IT leadership builds and manages strong, diverse teams to ensure secure and stable operations. However, sometimes departments overlap resulting in confusion and miscommunication. Such is the case with networking and security departments when it comes to CVE management. It is important to address responsibility early on. Who should be held accountable for any unpatched known vulnerabilities generated by networking tools?
The Nature of Why CVEs Go Unpatched
Organizations spend an incredible amount of time and money to secure their digital landscape. Even the strongest offensive strategy cannot fully protect an organization against publicly known vulnerabilities. Unpatched CVEs leave well-known entrance points into an otherwise secured environment. Unmitigated vulnerabilities lead to havoc-wreaking breaches that cost millions of dollars in damage.
The most obvious response is to quickly patch the known vulnerabilities before it is used as an entrance point. The challenge is that patching CVEs can be very time-consuming and expensive while also requiring scheduled downtime. Keeping up with patches can be an impossible task when there are many vulnerabilities or confusion on which department holds responsibility.

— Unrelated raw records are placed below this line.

(** A store with nothing but the genesis header. *)
Record genesis_db (g : Header) (db : KV) : Prop := {
  gd_ok : db_ok g db;
  gd_only hash n h : is_u64 n -> GetHeader db hash n = Some h -> n = 0;
  gd_canon : GetCanonicalHash db 0 = Header_Hash g;
  gd_above n : is_u64 n -> 0 < n -> GetCanonicalHash db n = 0;
  gd_head : GetHeadBlockHash db = 0 \/ GetHeadBlockHash db = Header_Hash g
}.

(** The header chains of a node that starts with a genesis header and is given
    verified headers; other components look things up in between. *)
Inductive hc_reachable (g : Header) : HeaderChain -> Prop :=
| hr_new db hc : genesis_db g db -> NewHeaderChain db = Ret (inl hc) -> hc_reachable g hc
| hr_write fuel coin header n top r hc hc' : hc_reachable g hc -> acceptable hc header n ->
    header_number (currentHeader hc) = Ret top -> top < Z.of_nat fuel -> n <= Z.of_nat fuel ->
    hc_WriteHeader fuel coin header hc = Ret (r, hc') -> hc_reachable g hc'
| hr_header hash n r hc hc' : hc_reachable g hc -> is_u64 n -> hc_GetHeader hash n hc = Ret (r, hc') -> hc_reachable g hc'
| hr_td hash n r hc hc' : hc_reachable g hc -> is_u64 n -> hc_GetTd hash n hc = Ret (r, hc') -> hc_reachable g hc'
| hr_number hash r hc hc' : hc_reachable g hc -> hc_GetBlockNumber hash hc = Ret (r, hc') -> hc_reachable g hc'.
(** What the chain uses of MoacLib: states, the roots of lists, batches, sets of
    transactions.  A state is opened by its root; [CommitTo] adds its nodes to a
    batch and returns the root; [state_nodes] is the number of nodes an iteration
    over a state visits, none if the state cannot be opened. *)
Class ChainLib {KL : KvLib} {CL : CliqueLib} {TL : TxLib} := {
  CState : Type;
  state_New : KV -> Hash -> CState + Z;
  OpenTrie : KV -> Hash -> bool;
  NewSecure : KV -> Hash -> bool;
  state_nodes : KV -> Hash -> Z;
  CommitTo : CState -> Batch -> (Hash * Batch) + Z;
  Preimages : CState -> list (Hash * list Z);
  CalcUncleHash : list Header -> Hash;
  DeriveSha_block : list Transaction -> Hash;
  sort_blocks : list Block -> list Block;
  tx_To : Transaction -> option Address;
  create_address : Address -> Z -> Address;
  tx_difference : list Transaction -> list Transaction -> list Transaction;
  batch_ValueSize : Batch -> Z;
  IdealBatchSize : Z
}.

(** The engine, the processor, the validator of states and the banned blocks. *)
Class BlockRules {KL : KvLib} {CL : CliqueLib} {TL : TxLib} {BL : ChainLib} := {
  VerifyUncles : KV -> Block -> option ChainError;
  Process : Block -> CState -> bool -> (list ChainReceipt * list ChainLog * Z * CState) + ChainError;
  bc_ValidateState : Block -> Block -> CState -> list ChainReceipt -> Z -> option ChainError;
  BadHashes : list Hash
}.

Section block_chain.
Context {KL : KvLib} {HL : HashLib} {CL : CliqueLib} {TL : TxLib} {LL : LruLib} {BL : ChainLib} {BR : BlockRules}.
Context {RH : RLP Header} {RB : RLP Body} {RZ : RLP Z} {RR : RLP (list ChainReceipt)} {RE : RLP txLookupEntry}.

(** What is posted to the feeds. *)
Inductive FeedEvent :=
| LogsEvent (logs : list ChainLog)
| ChainEvent (block : Block) (hash : Hash) (logs : list ChainLog)
| ChainSideEvent (block : Block)
| ChainHeadEvent (block : Block)
| RemovedLogsEvent (logs : list ChainLog).

(** [bc_sent] are the events that were posted, in order; [bc_spawned] what the
    goroutines of reorganizations post, each its own list. *)
Record BlockChain := mkBlockChain {
  bc_hc : HeaderChain;
  genesisBlock : option Block;
  currentBlock : option Block;
  currentFastBlock : option Block;
  bodyCache : Lru Body;
  bodyRLPCache : Lru (list Z);
  blockCache : Lru Block;
  futureBlocks : Lru Block;
  badBlocks : Lru Header;
  bc_sent : list FeedEvent;
  bc_spawned : list (list FeedEvent)
}.

Definition bc_db (bc : BlockChain) : KV := hc_db (bc_hc bc).

Definition set_hc (hc : HeaderChain) (bc : BlockChain) : BlockChain :=
  mkBlockChain hc (genesisBlock bc) (currentBlock bc) (currentFastBlock bc) (bodyCache bc) (bodyRLPCache bc) (blockCache bc)
    (futureBlocks bc) (badBlocks bc) (bc_sent bc) (bc_spawned bc).
Definition set_heads (g b f : option Block) (bc : BlockChain) : BlockChain :=
  mkBlockChain (bc_hc bc) g b f (bodyCache bc) (bodyRLPCache bc) (blockCache bc)
    (futureBlocks bc) (badBlocks bc) (bc_sent bc) (bc_spawned bc).
Definition set_currentBlock (b : option Block) (bc : BlockChain) : BlockChain :=
  set_heads (genesisBlock bc) b (currentFastBlock bc) bc.
Definition set_currentFastBlock (b : option Block) (bc : BlockChain) : BlockChain :=
  set_heads (genesisBlock bc) (currentBlock bc) b bc.
Definition set_genesisBlock (b : option Block) (bc : BlockChain) : BlockChain :=
  set_heads b (currentBlock bc) (currentFastBlock bc) bc.
Definition set_caches (b : Lru Body) (r : Lru (list Z)) (c f : Lru Block) (bad : Lru Header) (bc : BlockChain) : BlockChain :=
  mkBlockChain (bc_hc bc) (genesisBlock bc) (currentBlock bc) (currentFastBlock bc) b r c f bad (bc_sent bc) (bc_spawned bc).
Definition set_bodyCache (c : Lru Body) (bc : BlockChain) : BlockChain :=
  set_caches c (bodyRLPCache bc) (blockCache bc) (futureBlocks bc) (badBlocks bc) bc.
Definition set_bodyRLPCache (c : Lru (list Z)) (bc : BlockChain) : BlockChain :=
  set_caches (bodyCache bc) c (blockCache bc) (futureBlocks bc) (badBlocks bc) bc.
Definition set_blockCache (c : Lru Block) (bc : BlockChain) : BlockChain :=
  set_caches (bodyCache bc) (bodyRLPCache bc) c (futureBlocks bc) (badBlocks bc) bc.
Definition set_futureBlocks (c : Lru Block) (bc : BlockChain) : BlockChain :=
  set_caches (bodyCache bc) (bodyRLPCache bc) (blockCache bc) c (badBlocks bc) bc.
Definition set_badBlocks (c : Lru Header) (bc : BlockChain) : BlockChain :=
  set_caches (bodyCache bc) (bodyRLPCache bc) (blockCache bc) (futureBlocks bc) c bc.
Definition post (evs : list FeedEvent) (bc : BlockChain) : BlockChain :=
  mkBlockChain (bc_hc bc) (genesisBlock bc) (currentBlock bc) (currentFastBlock bc) (bodyCache bc) (bodyRLPCache bc)
    (blockCache bc) (futureBlocks bc) (badBlocks bc) (bc_sent bc ++ evs) (bc_spawned bc).
Definition spawn (evs : list FeedEvent) (bc : BlockChain) : BlockChain :=
  mkBlockChain (bc_hc bc) (genesisBlock bc) (currentBlock bc) (currentFastBlock bc) (bodyCache bc) (bodyRLPCache bc)
    (blockCache bc) (futureBlocks bc) (badBlocks bc) (bc_sent bc) (bc_spawned bc ++ [evs]).

(** A call of the header chain, and a write to the store. *)
Definition on_hc {A : Type} (m : go HeaderChain A) : go BlockChain A := fun bc =>
  match m (bc_hc bc) with
  | Ret (a, hc) => Ret (a, set_hc hc bc)
  | Panic => Panic
  | OutOfFuel => OutOfFuel
  end.

Definition on_db (f : KV -> KV) : go BlockChain unit := gmodify (fun bc => set_hc (with_hc_db (f (bc_db bc)) (bc_hc bc)) bc).

(** A pointer that must not be nil. *)
Definition the {A : Type} (o : option A) : go BlockChain A := match o with Some a => mret a | None => gpanic end.

(** ** Lookups *)
Definition bc_GetBody (hash : Hash) : go BlockChain (option Body) :=
  bc ← gget;
  let r := lru_Get (bodyCache bc) hash in
  _ ← gmodify (set_bodyCache (snd r));
  match fst r with
  | Some body => mret (Some body)
  | None =>
      number ← on_hc (hc_GetBlockNumber hash);
      match GetBody (bc_db bc) hash number with
      | None => mret None
      | Some body => _ ← gmodify (fun bc => set_bodyCache (lru_Add (bodyCache bc) hash body) bc); mret (Some body)
      end
  end.

Definition bc_GetBodyRLP (hash : Hash) : go BlockChain (option (list Z)) :=
  bc ← gget;
  let r := lru_Get (bodyRLPCache bc) hash in
  _ ← gmodify (set_bodyRLPCache (snd r));
  match fst r with
  | Some body => mret (Some body)
  | None =>
      number ← on_hc (hc_GetBlockNumber hash);
      match GetBodyRLP (bc_db bc) hash number with
      | None | Some [] => mret None
      | Some body => _ ← gmodify (fun bc => set_bodyRLPCache (lru_Add (bodyRLPCache bc) hash body) bc); mret (Some body)
      end
  end.

Definition HasBlock (hash : Hash) (number : Z) (bc : BlockChain) : bool :=
  lru_Contains (blockCache bc) hash || kv_Has (bc_db bc) (key (BodyKey hash number)).

Definition bc_GetBlock (hash : Hash) (number : Z) : go BlockChain (option Block) :=
  bc ← gget;
  let r := lru_Get (blockCache bc) hash in
  _ ← gmodify (set_blockCache (snd r));
  match fst r with
  | Some block => mret (Some block)
  | None =>
      match GetBlock (bc_db bc) hash number with
      | None => mret None
      | Some block =>
          _ ← gmodify (fun bc => set_blockCache (lru_Add (blockCache bc) (block_Hash block) block) bc);
          mret (Some block)
      end
  end.

Definition GetBlockByHash (hash : Hash) : go BlockChain (option Block) :=
  number ← on_hc (hc_GetBlockNumber hash); bc_GetBlock hash number.

Definition GetBlockByNumber (number : Z) : go BlockChain (option Block) :=
  bc ← gget;
  let hash := GetCanonicalHash (bc_db bc) number in
  if hash =? 0 then mret None else bc_GetBlock hash number.

Definition HasBlockAndState (hash : Hash) : go BlockChain bool :=
  block ← GetBlockByHash hash;
  match block with
  | None => mret false
  | Some block => bc ← gget; mret (OpenTrie (bc_db bc) (Root (block_header block)))
  end.

(** A block and its ancestors, [n] blocks at most. *)
Fixpoint blocks_back (n : nat) (hash : Hash) (number : Z) : go BlockChain (list Block) :=
  match n with
  | O => mret []
  | S n' =>
      block ← bc_GetBlock hash number;
      match block with
      | None => mret []
      | Some block => rest ← blocks_back n' (block_ParentHash block) (u64 (number - 1)); mret (block :: rest)
      end
  end.

Definition GetBlocksFromHash (hash : Hash) (n : Z) : go BlockChain (list Block) :=
  number ← on_hc (hc_GetBlockNumber hash); blocks_back (Z.to_nat n) hash number.

Fixpoint uncles_back (length : nat) (block : option Block) : go BlockChain (list Header) :=
  match length, block with
  | O, _ | _, None => mret []
  | S n, Some block =>
      number ← glift (block_Number block);
      parent ← bc_GetBlock (block_ParentHash block) (u64 (number - 1));
      rest ← uncles_back n parent;
      mret (block_uncles block ++ rest)
  end.

Definition GetUnclesInChain (block : option Block) (length : Z) : go BlockChain (list Header) :=
  uncles_back (Z.to_nat length) block.

(** ** Heads *)
Definition insert (block : Block) (forceUpdateHead : bool) : go BlockChain unit :=
  bc ← gget;
  number ← glift (block_Number block);
  let hash := block_Hash block in
  let updateHeads := negb (GetCanonicalHash (bc_db bc) number =? hash) in
  _ ← on_db (fun db => WriteHeadBlockHash (WriteCanonicalHash db hash number) hash);
  _ ← gmodify (set_currentBlock (Some block));
  if updateHeads || forceUpdateHead then
    _ ← on_hc (SetCurrentHeader (block_header block));
    _ ← on_db (fun db => WriteHeadFastBlockHash db hash);
    gmodify (set_currentFastBlock (Some block))
  else mret tt.

(** The header of the last known head header, or that of the head block. *)
Definition load_header (current : Block) : go BlockChain Header :=
  bc ← gget;
  let head := GetHeadHeaderHash (bc_db bc) in
  header ← (if head =? 0 then mret None else on_hc (GetHeaderByHash head));
  let currentHeader := default (block_header current) header in
  _ ← on_hc (SetCurrentHeader currentHeader);
  mret currentHeader.

(** The last known head of the fast synchronization, or the head block. *)
Definition load_fast (current : Block) : go BlockChain Block :=
  bc ← gget;
  let head := GetHeadFastBlockHash (bc_db bc) in
  block ← (if head =? 0 then mret None else GetBlockByHash head);
  let fast := default current block in
  _ ← gmodify (set_currentFastBlock (Some fast));
  mret fast.

Definition loadLastState : go BlockChain (unit + ChainError) :=
  bc ← gget;
  let head := GetHeadBlockHash (bc_db bc) in
  if head =? 0 then mret (inr errInvalidState)
  else
    block ← GetBlockByHash head;
    match block with
    | None => mret (inr errInvalidState)
    | Some current =>
        match state_New (bc_db bc) (Root (block_header current)) with
        | inr _ => mret (inr errInvalidState)
        | inl _ =>
            _ ← gmodify (set_currentBlock (Some current));
            header ← load_header current;
            fast ← load_fast current;
            (* the difficulties of the log entry *)
            n ← glift (header_number header); _ ← on_hc (hc_GetTd (Header_Hash header) n);
            n ← glift (block_Number current); _ ← on_hc (hc_GetTd (block_Hash current) n);
            n ← glift (block_Number fast); _ ← on_hc (hc_GetTd (block_Hash fast) n);
            mret (inl tt)
        end
    end.

(** Whether a head is above the header the chain was rewound to. *)
Definition above (block : option Block) (number : Z) : go BlockChain bool :=
  match block with None => mret false | Some b => n ← glift (block_Number b); mret (number <? n) end.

Who is Responsible for Networking CVEs?
CVEs produced by networking tools can be considered the responsibility of either the networking team or security team: the networking team because they are the owner of the toolset and the security team because of the vulnerability to the organization. This often results in a dispute over which department is responsible for the tracking and patching of critical CVEs. Departments may shuffle them back and forth or sweep them under the rug completely. This is often the case when there is an exorbitant number of CVEs.
One team ideally takes ownership of the often-daunting task to ensure CVEs are properly handled. The good news is that there is a way to significantly reduce the number of vulnerabilities making CVE management easier for either team.
Arista Cloud Networking – The Solution to Fewer CVEs
Ease the pain of CVE mitigation by selecting a networking solution that has a low annual number of CVEs. In 2021, there were over 600 created CVEs just for Cisco products alone. That same year a data-driven cloud networking technology provider named Arista had only 12 CVEs. Having 50x fewer CVEs translates to far fewer being swept under the rug and an increased security posture.
Arista dedicates resources to extensive development and testing. The end result is a significantly more stable product, a manageable number of CVEs and minimized security risk.
In Conclusion
CVE detection is only half the battle. Mitigation is the other half. A CVE vulnerability can turn into a threat if left unmitigated. Even worse, it could turn into an actual cyberattack. Luckily the epic battle between CVE detection and remediation can be eased by selecting a new generation of networking solutions like Arista. Extensive testing prior to release and low annual CVE counts allows either networking or security teams to have a chance at full repair.